Search code examples
sql-serversql-server-2008ssisssis-2008

SSIS Race Condition


We utilize SSIS (SQL/BIDS 2008) to generate close to 1000 reports per day. The same package is scheduled 5 times in SQL Agent, on staggered schedules.

  • Job1 - Every 5 min from 12:00
  • Job2 - Every 5 min from 12:01
  • Job3 - Every 5 min from 12:02
  • Job4 - Every 5 min from 12:03
  • Job5 - Every 5 min from 12:04

The SSIS queries a Report table, and if the report hasn't run yet on the given date (check ReportLog) and that report is not running currently (check WorkQueue) the first (top) report is picked up, and ran.

That query is effectively:

SELECT TOP 1 R.ReportID
FROM Report R
LEFT JOIN ReportLog L ON R.ReportID=L.ReportID AND L.RunDate >= CONVERT(DATE,GETDATE())
LEFT JOIN WorkQueue Q ON R.ReportID=Q.ReportID
WHERE R.Active=1
AND L.ReportID IS NULL 
AND Q.ReportID IS NULL

The SSIS package, upon selecting this TOP 1 ReportID (stored in a SSIS variable), inserts the ReportID into WorkQueue, so no other instances of the package will try to use that ReportID. The insert happens in the next step after the select.
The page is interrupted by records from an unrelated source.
(** ** Labels *)

Definition registered : gauge_vecs := pool_vecs ++ pv_vecs ++ perf_vecs ++ health_vecs.
(** A gauge is set with the labels it was registered with, and is not the one of the
    error rates. *)
Definition labelled {X} (c : mcall X) : Prop :=
  match c with
  | SetGauge gauge ls _ => gauge <> "ibox_error_rates" /\ exists names, (gauge, names) ∈ registered /\ dom ls = list_to_set names
  | _ => True
  end.
Abbreviation all_labelled := (every (fun X c => labelled c)).

Lemma labelled_at gauge names (ls : labels) :
  existsb (fun v => String.eqb (fst v) gauge && bool_decide (snd v = names)) registered = true ->
  String.eqb gauge "ibox_error_rates" = false -> dom ls = list_to_set names ->
  gauge <> "ibox_error_rates" /\ exists names, (gauge, names) ∈ registered /\ dom ls = list_to_set names.
Proof.
  intros ([g n] & Hin & H)%existsb_exists Hg%String.eqb_neq Hd.
  apply andb_prop in H as [Heq Hn]. apply String.eqb_eq in Heq. apply bool_decide_eq_true in Hn. cbn [fst snd] in *. subst.
  split; [done|]. exists names. split; [by apply list_elem_of_In|done].
Qed.
Ltac labelled Hd := eapply labelled_at; [|reflexivity|exact Hd]; vm_compute; reflexivity.
Lemma for_each_labelled {A} (body : A -> prog mcall unit) l : (forall a, all_labelled (body a)) -> all_labelled (for_each body l).
Proof. intros Hb. induction l as [|a l IH]; [done|]. cbn [for_each]. by apply every_bind. Qed.
Lemma pool_labelled info : all_labelled (record_pool info).
Proof.
  destruct info as [sc pool]. unfold record_pool.
  assert (Hd : dom (pool_labels sc) = list_to_set (C := gset string)
                 ["pool_name"; "pool_provision_type"; "pool_ssd_enabled"; "pool_network_space"; "pool_storage_protocol"]).
  { unfold pool_labels, class_labels. by rewrite dom_list_to_map_L. }
  do 2 (split; [by labelled Hd|]; intros ?). destruct (pct_utilized pool); [|done].
  split; [by labelled Hd|done].
Qed.
Lemma pv_labelled Quantity_Value info : all_labelled (record_pv Quantity_Value info).
Proof.
  split; [|done].
  assert (Hd : dom (pv_labels info) = list_to_set (C := gset string)
                 ["pv_name"; "pv_storage_class"; "pv_provision_type"; "pv_ssd_enabled"; "pv_network_space"; "pv_storage_protocol"]).
  { unfold pv_labels, class_labels. rewrite dom_insert_L, dom_list_to_map_L. apply (bool_decide_unpack (_ = _)). by vm_compute. }
  by labelled Hd.
Qed.
Lemma perf_labelled ibox protocol avg : all_labelled (set_perf (perf_labels ibox protocol) avg).
Proof.
  destruct avg as [[o th] l].
  assert (Hd : dom (perf_labels ibox protocol) = list_to_set (C := gset string)
                 ["ibox_ip_address"; "ibox_ip_hostname"; "ibox_protocol"]) by (unfold perf_labels; by rewrite dom_list_to_map_L).
  do 2 (split; [by labelled Hd|]; intros ?). split; [by labelled Hd|done].
Qed.
Lemma nodes_labelled gauge r credential value m :
  gauge = "ibox_bbu_charge_level" \/ gauge = "ibox_node_bbu_protection" ->
  all_labelled (set_nodes gauge (node_labels r credential) value m).
Proof.
  intros Hg. split; [done|]. intros order. apply for_each_labelled. intros node.
  destruct (m !! node) as [v|]; [|done]. destruct (value v); [|done]. split; [|done].
  assert (Hd : dom (node_labels r credential node) = list_to_set (C := gset string)
                 ["ibox_name"; "ibox_ip_address"; "ibox_ip_hostname"; "node"]).
  { unfold node_labels, health_labels. rewrite dom_insert_L, dom_list_to_map_L. apply (bool_decide_unpack (_ = _)). by vm_compute. }
  destruct Hg as [->| ->]; by labelled Hd.
Qed.
Lemma health_labelled credential : all_labelled (record_health credential).
Proof.
  unfold record_health. apply every_bind; [split; done|]. intros [r|]; [|done]. cbv zeta.
  assert (Hd : dom (health_labels r credential) = list_to_set (C := gset string)
                 ["ibox_name"; "ibox_ip_address"; "ibox_ip_hostname"]) by (unfold health_labels; by rewrite dom_list_to_map_L).
  repeat (apply every_bind; [first [apply nodes_labelled; tauto|split; [by labelled Hd|done]]|intros ?]).
  split; [by labelled Hd|done].
Qed.

Inductive recorder := Pools_recorder | PV_recorder | Performance_recorder | Health_recorder.
Definition records (Quantity_Value : string -> Z) (r : recorder) (n : nat) (config : MetricsConfig) : prog mcall unit :=
  match r with
  | Pools_recorder => RecordPoolMetrics n config
  | PV_recorder => RecordPVMetrics Quantity_Value n config
  | Performance_recorder => RecordPerformanceMetrics n config
  | Health_recorder => RecordSystemHealthMetrics n config
  end.
Lemma pool_pass_labelled ibox : all_labelled (record_pools ibox).
Proof.
  unfold record_pools, getPoolInfo, getStorageClasses, getPools. split; [done|]. intros [err|]; [done|].
  split; [done|]. intros [classes|err]; [|done]. split; [done|]. intros [pools|err|err]; [|done..].
  apply for_each_labelled, pool_labelled.
Qed.
Lemma pv_infos_labelled items : all_labelled (pv_infos items).
Proof.
  induction items as [|pv items IH]; [done|]. cbn [pv_infos]. destruct (String.eqb _ _); [|done]. split; [done|].
  intros sc. cbn [bind]. apply every_bind; [done|]. intros infos. exact I.
Qed.
Lemma pv_pass_labelled Quantity_Value : all_labelled (record_pvs Quantity_Value).
Proof.
  unfold record_pvs, getPVInfo. split; [done|]. intros [err|]; [done|]. split; [done|]. intros [items|err]; [|done].
  cbn [bind]. apply every_bind; [apply every_bind; [apply pv_infos_labelled|done]|]. intros [infos|]; [|done].
  apply for_each_labelled, pv_labelled.
Qed.
Lemma performance_pass_labelled ibox : all_labelled (record_performance ibox).
Proof.
  unfold record_performance, createCollectors, post_collector, getCollectorData, deleteCollector.
  apply every_bind; [split; [done|]; intros [san|err|err]; [|done..]; split; [done|]; intros [nas|err|err]; [|done..]; cbn;
                     by repeat case_match|].
  intros [[nas san]|err]; [|done]. split; [done|]. intros ?. split; [done|]. intros data.
  cbn [bind]. destruct (result data) as [d|]; [|done]. cbn. destruct (averages d) as [avg|]; [|done].
  apply every_bind; [apply perf_labelled|]. intros ?. split; [done|]. intros data'. cbn [bind].
  destruct (result data') as [d'|]; [|done]. cbn. destruct (averages d') as [avg'|]; [|done].
  split; [done|]. intros r. cbn. destruct (result r) as [[]|]; [|done].
  split; [done|]. intros r'. cbn. destruct (result r') as [[]|]; [|done]. apply perf_labelled.
Qed.
Lemma passes_labelled n duration pass : all_labelled pass -> all_labelled (passes n duration pass).
Proof. intros Hp. induction n as [|n IH]; [done|]. split; [done|]. intros ?. cbn [bind]. by apply every_bind. Qed.

(** Whatever the arrays and the cluster answer, every gauge an exporter sets in
    any number of passes is set with exactly the labels it was registered with, so
    setting it never panics; and the gauge of the error rates is never set. *)
Theorem gauges_registered Quantity_Value r n config t o :
  runs (records Quantity_Value r n config) t o ->
  forall gauge ls value, (gauge, ls, value) ∈ settings t ->
    gauge <> "ibox_error_rates" /\ exists names, (gauge, names) ∈ registered /\ dom ls = list_to_set names.
Proof.
  intros Ht gauge ls value Hin.
  assert (Hall : all_labelled (records Quantity_Value r n config)).
  { destruct r; apply passes_labelled; try apply for_each_labelled;
      auto using pool_pass_labelled, pv_pass_labelled, performance_pass_labelled, health_labelled. }
  pose proof (every_runs _ _ _ _ Hall Ht) as Hf. unfold settings in Hin.
  apply list_elem_of_omap in Hin as ([X c x] & Hc & Hs).
  rewrite Forall_forall in Hf. specialize (Hf _ Hc). cbn in Hf. destruct c; try discriminate Hs.
  injection Hs as -> -> ->. exact Hf.
Qed.
Definition config_7 : MetricsConfig := MkMetricsConfig [ibox_7] [MkMetricSpec "1m" MetricIboxSystemMetrics].
Lemma gauges_registered_witness :
  exists t o, runs (records (fun _ => 0%Z) Health_recorder 1 config_7) t o /\
    forall gauge ls value, (gauge, ls, value) ∈ settings t ->
      gauge <> "ibox_error_rates" /\ exists names, (gauge, names) ∈ registered /\ dom ls = list_to_set names.
Proof.
  destruct (exec world_7 (records (fun _ => 0%Z) Health_recorder 1 config_7) tt) as [[t o] []] eqn:He. exists t, o.
  assert (Hr : runs (records (fun _ => 0%Z) Health_recorder 1 config_7) t o) by (by eapply exec_runs).
  split; [exact Hr|]. exact (gauges_registered (fun _ => 0%Z) Health_recorder 1 config_7 t o Hr).
Defined.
Most times, most days, this works fine. However, every so often two SSIS packages end up running at (within a few milliseconds) the exact same time, and both return the same TOP 1 ReportID causing issues with one another as they both execute the same procedures, and manipulate the same underlying data.
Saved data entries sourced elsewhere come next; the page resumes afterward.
(** The S3 service and the cluster. A head has the region, if the service reports
    one; the cluster is configured from inside, or from a file. *)
Inductive s3call : Type -> Type :=
| Env (key : string) : s3call string
| GetSecret (namespace name : string) : s3call (res Secret)
| LoadDefaultConfig (region accessKey secretKey : string) (skipVerify : bool) : s3call (option error)
| HeadBucket (c : Client) (bucket : string) : s3call (option string + aws_error)
| CreateBucket (c : Client) (bucket : string) : s3call (option aws_error)
| DeleteBucket (c : Client) (bucket : string) : s3call (option aws_error)
| InCluster : s3call (option error)
| HomeDir : s3call string
| FromKubeconfig (path : string) : s3call (option error)
| NewForConfig : s3call (option error).

Definition wrapped (pre : string) (err : error) : s3_error := OtherError (EWrap pre err "").
Definition missing_key (key : string) (secret : Secret) : error :=
  EText ("missing " +:+ key +:+ " in secret " +:+ Secret_Namespace secret +:+ "/" +:+ Secret_Name secret).

Definition LoadAWSConfigFromSecret (secret : Secret) : prog s3call (res Client) :=
  match Secret_Data secret !! AWS_ACCESS_KEY_ID with
  | None => Ret (Err (missing_key AWS_ACCESS_KEY_ID secret))
  | Some accessKeyID =>
  match Secret_Data secret !! AWS_SECRET_ACCESS_KEY with
  | None => Ret (Err (missing_key AWS_SECRET_ACCESS_KEY secret))
  | Some secretAccessKey =>
  match Secret_Data secret !! AWS_ENDPOINT_URL with
  | None => Ret (Err (missing_key AWS_ENDPOINT_URL secret))
  | Some endpoint =>
      tmp <- trigger (Env "S3_INSECURE_SKIP_VERIFY") ;;
      let insecureSkipVerify := match ParseBool tmp with Ok b => b | Err _ => true end in
      loaded <- trigger (LoadDefaultConfig (Secret_Data secret).["AWS_REGION"] accessKeyID secretAccessKey insecureSkipVerify) ;;
      Ret (match loaded with
           | Some err => Err err
           | None => Ok (MkClient accessKeyID secretAccessKey endpoint insecureSkipVerify)
           end)
  end end end.

Definition resolveRegion (headRegion : option string) : string :=
  match headRegion with
  | Some r => if String.eqb r "" then "us-east-1" else r
  | None => "us-east-1"
  end.
Definition bucket_info (c : Client) (bucket : string) (region : option string) : BucketInfo :=
  MkBucketInfo bucket (client_endpoint c) (resolveRegion region).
Right now, we're considering implementing a parent SSIS package which does the select and places the ReportID into a "buffer" table along with the Job# of one of the 5 child packages to pick up (rather than the child packages all doing their own select top 1), but that seems very hacky.

Another option we considered was an instead of insert trigger on the WorkQueue table which would raise an error on duplicate insertions.

I am wondering if there is any other way within SSIS to prevent this situation without too much redesign.


Solution

  • How about avoid the trigger and make use of the OUTPUT clause?

    INSERT INTO
        WorkQueue
    OUTPUT Inserted.ReportID
    SELECT TOP 1 R.ReportID
    FROM Report R
        LEFT JOIN ReportLog L ON R.ReportID=L.ReportID AND L.RunDate >= CONVERT(DATE,GETDATE())
        LEFT JOIN WorkQueue Q ON R.ReportID=Q.ReportID
    WHERE R.Active=1
        AND L.ReportID IS NULL 
        AND Q.ReportID IS NULL;
    

    This should allow you to pop row row into the workQueue table to claim it for the current process and simultaneously retrieve the value for SSIS to use.